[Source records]
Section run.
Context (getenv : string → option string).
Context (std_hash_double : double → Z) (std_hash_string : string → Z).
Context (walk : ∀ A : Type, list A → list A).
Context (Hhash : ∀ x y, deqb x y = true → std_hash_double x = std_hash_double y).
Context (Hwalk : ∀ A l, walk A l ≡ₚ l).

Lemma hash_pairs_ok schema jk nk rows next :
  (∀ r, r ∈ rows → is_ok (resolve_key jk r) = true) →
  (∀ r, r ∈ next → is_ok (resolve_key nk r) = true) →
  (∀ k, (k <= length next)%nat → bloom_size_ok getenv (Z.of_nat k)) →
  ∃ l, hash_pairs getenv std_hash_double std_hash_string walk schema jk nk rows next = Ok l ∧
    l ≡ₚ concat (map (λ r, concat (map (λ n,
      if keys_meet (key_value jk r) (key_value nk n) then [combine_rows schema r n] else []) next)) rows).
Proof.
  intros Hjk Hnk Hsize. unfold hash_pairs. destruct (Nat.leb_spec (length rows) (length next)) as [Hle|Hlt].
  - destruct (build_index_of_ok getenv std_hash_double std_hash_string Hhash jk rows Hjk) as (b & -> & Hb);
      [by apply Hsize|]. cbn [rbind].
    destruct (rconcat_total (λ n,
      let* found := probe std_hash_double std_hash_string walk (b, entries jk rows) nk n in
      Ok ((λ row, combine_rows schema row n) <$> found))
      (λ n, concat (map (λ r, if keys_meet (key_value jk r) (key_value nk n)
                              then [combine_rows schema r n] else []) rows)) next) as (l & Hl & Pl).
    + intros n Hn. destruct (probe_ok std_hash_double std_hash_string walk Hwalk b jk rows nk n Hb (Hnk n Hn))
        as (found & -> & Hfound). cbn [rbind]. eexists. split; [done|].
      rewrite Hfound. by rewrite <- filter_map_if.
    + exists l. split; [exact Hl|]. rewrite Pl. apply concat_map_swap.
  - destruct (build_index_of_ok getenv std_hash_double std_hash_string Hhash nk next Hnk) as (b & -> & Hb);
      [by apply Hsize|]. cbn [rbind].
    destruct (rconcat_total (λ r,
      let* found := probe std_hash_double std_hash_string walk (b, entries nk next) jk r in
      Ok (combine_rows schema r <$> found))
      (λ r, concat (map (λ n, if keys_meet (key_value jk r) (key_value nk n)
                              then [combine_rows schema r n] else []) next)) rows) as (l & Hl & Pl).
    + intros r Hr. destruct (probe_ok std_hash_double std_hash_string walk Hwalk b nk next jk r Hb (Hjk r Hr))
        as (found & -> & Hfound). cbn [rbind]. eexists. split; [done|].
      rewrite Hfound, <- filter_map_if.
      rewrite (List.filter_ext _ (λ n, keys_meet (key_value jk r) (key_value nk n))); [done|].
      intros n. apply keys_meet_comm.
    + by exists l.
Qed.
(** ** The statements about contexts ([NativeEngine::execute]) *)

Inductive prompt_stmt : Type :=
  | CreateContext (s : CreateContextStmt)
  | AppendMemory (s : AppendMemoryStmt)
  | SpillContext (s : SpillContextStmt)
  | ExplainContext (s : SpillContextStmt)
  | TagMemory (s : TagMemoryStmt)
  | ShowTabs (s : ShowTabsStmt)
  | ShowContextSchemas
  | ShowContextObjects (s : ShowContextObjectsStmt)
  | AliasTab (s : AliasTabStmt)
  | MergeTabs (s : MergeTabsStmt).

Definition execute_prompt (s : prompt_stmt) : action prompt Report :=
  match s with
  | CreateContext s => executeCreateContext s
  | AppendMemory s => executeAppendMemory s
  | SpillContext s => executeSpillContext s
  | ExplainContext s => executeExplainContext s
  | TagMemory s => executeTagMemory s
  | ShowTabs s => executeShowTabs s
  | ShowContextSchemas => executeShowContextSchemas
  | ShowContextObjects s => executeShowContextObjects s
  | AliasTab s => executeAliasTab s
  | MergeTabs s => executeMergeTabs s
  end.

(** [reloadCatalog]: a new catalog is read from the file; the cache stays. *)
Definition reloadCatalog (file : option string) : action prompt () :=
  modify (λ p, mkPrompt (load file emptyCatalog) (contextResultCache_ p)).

» ASSIGNMENT
Copy all lines above containing the string "length".

» WRITTEN ANSWER
  (∀ k, (k <= length next)%nat → bloom_size_ok getenv (Z.of_nat k)) →
  intros Hjk Hnk Hsize. unfold hash_pairs. destruct (Nat.leb_spec (length rows) (length next)) as [Hle|Hlt].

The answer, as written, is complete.